Finding Mrs. Mahone and other Indigenous experts in the archives
The many manuscripts and notebooks at the APS Library produced by anthropologists studying Indigenous peoples are fundamentally based upon the knowledge and expertise of the individual Indigenous people who communicated that knowledge. But in what they published, many anthropologists of the late 19th to early 20th century in particular obscured or omitted information about these individual people, and avoided stories that reflected their lived experiences. The Karuk scholar Julian Lang put it well when writing about the publications of Alfred Kroeber, one of the anthropologists of that era, by simply pointing out that he “never introduced us to the living people.”
Archival repositories have also relegated or left out information about the particular Indigenous people who are sources for a range of reasons, from the mundane to the racist. Among these are the traditional representations of Indigenous peoples as a subject matter rather than as intellectual authorities and as the archives’ constituencies. Another reason is the habit of only crediting authorship to the recorders of Indigenous knowledge and not to those who knew it, communicated it, and looked after it.
However, information about these particular, individual people is often in archival materials.
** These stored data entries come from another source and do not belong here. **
(** * restore_links.py: restoring shortened markdown links

    A shallow embedding of [src/restore_links.py] together with the parts of
    the Python library it calls ([str] methods, [posixpath.join], and the
    fragment of the [re] module reached by the one pattern and the one
    replacement template the program builds).

    Python strings are sequences of code points, so a string is a list of
    numbers.  The file system is a table from paths to files; what the
    operating system decides (whether a read or a write fails, and how) is
    recorded in the file itself, so that a run is a function of the world. *)

From Stdlib Require Import String Ascii.
From Stdlib Require Import List NArith Bool Arith Lia.
Import ListNotations.

Local Open Scope N_scope.
Local Open Scope list_scope.

(* ===================================================================== *)
(** ** Python strings *)
(* ===================================================================== *)

Definition char := N.
Definition str := list char.

Definition ord (a : ascii) : char := N_of_ascii a.

(** A literal of the source, written as a Rocq string. *)
Definition pystr (s : string) : str := map ord (list_ascii_of_string s).
Arguments pystr s%_string.

Definition LF : char := 10.          (* '\n' *)
Definition BACKSLASH : char := 92.   (* '\\' *)
Definition LBRACKET : char := 91.    (* '[' *)
Definition RBRACKET : char := 93.    (* ']' *)
Definition LPAREN : char := 40.      (* '(' *)
Definition RPAREN : char := 41.      (* ')' *)
Definition DOT : char := 46.         (* '.' *)
Definition STAR : char := 42.        (* '*' *)
Definition QMARK : char := 63.       (* '?' *)
Definition SLASH : char := 47.       (* '/' *)

Fixpoint str_eqb (a b : str) : bool :=
  match a, b with
  | [], [] => true
  | x :: a', y :: b' => (x =? y) && str_eqb a' b'
  | _, _ => false
  end.

(** [s.startswith(prefix)] *)
Fixpoint startswith (s prefix : str) {struct prefix} : bool :=
  match prefix with
  | [] => true
  | p :: prefix' =>
      match s with
      | [] => false
      | x :: s' => (x =? p) && startswith s' prefix'
      end
  end.

(** [s.endswith(suffix)] *)
Definition endswith (s suffix : str) : bool :=
  startswith (rev s) (rev suffix).

(** [sub in s] *)
Fixpoint str_in (sub s : str) : bool :=
  startswith s sub ||
  match s with
  | [] => false
  | _ :: s' => str_in sub s'
  end.

(** [c.isspace()]: the code points CPython treats as whitespace. *)
Definition isspace (c : char) : bool :=
  ((9 <=? c) && (c <=? 13)) || ((28 <=? c) && (c <=? 32))
  || (c =? 133) || (c =? 160) || (c =? 5760)
  || ((8192 <=? c) && (c <=? 8202))
  || (c =? 8232) || (c =? 8233) || (c =? 8239) || (c =? 8287) || (c =? 12288).

Fixpoint lstrip (s : str) : str :=
  match s with
  | [] => []
  | c :: s' => if isspace c then lstrip s' else s
  end.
How frequently? This varies quite a bit, depending on whether the recorder had a practice of writing down speakers’ names or not. Some never did. Some always did. For those who did, often all they put down was the name. A person’s name, however, can lead to a bigger story, or to the hint of one that we, as archivists who are not from that community, just don’t know because we are not connected to it.
Sometimes the names one finds in manuscripts are people who are well known, especially to the community they are from, and whose connection to an archival document tells us something new about them. I encountered such as case when looking at a folder simply titled “Chippewa field notes, 1938.” Right at the top of the document was the name “Thomas St. Germaine.”
This is almost certainly Ted St. Germaine, a distinguished member of the Ojibwe community of Lac du Flambeau in Wisconsin, who attended the Carlisle Indian School, obtained a law degree at Yale in 1913, was recruited by Jim Thorpe to play in the NFL’s all-Native Oorang Indians team in 1922, became a tribal judge and the first Native American admitted to the bar in Wisconsin, and was a spokesman for Lac du Flambeau in congressional hearings in 1934 arguing for respect of treaty rights.
More well-known Indigenous experts who created vast amounts of manuscripts in the APS archival collections, such as Ella Deloria and George Hunt, have had more written about them, but because of the way archival collections are structured, their work and information about their life is confined deep within collection guides and not given the prominence it deserves. Not surprisingly, the stories that Indigenous experts like them directly recorded frequently consist of stories of a particular person’s actual experiences. One such example is the story written down by Ella Deloria in the 1930s, given by a man named Lone Wolf who recounted his first-hand experience of the Wounded Knee Massacre in 1890.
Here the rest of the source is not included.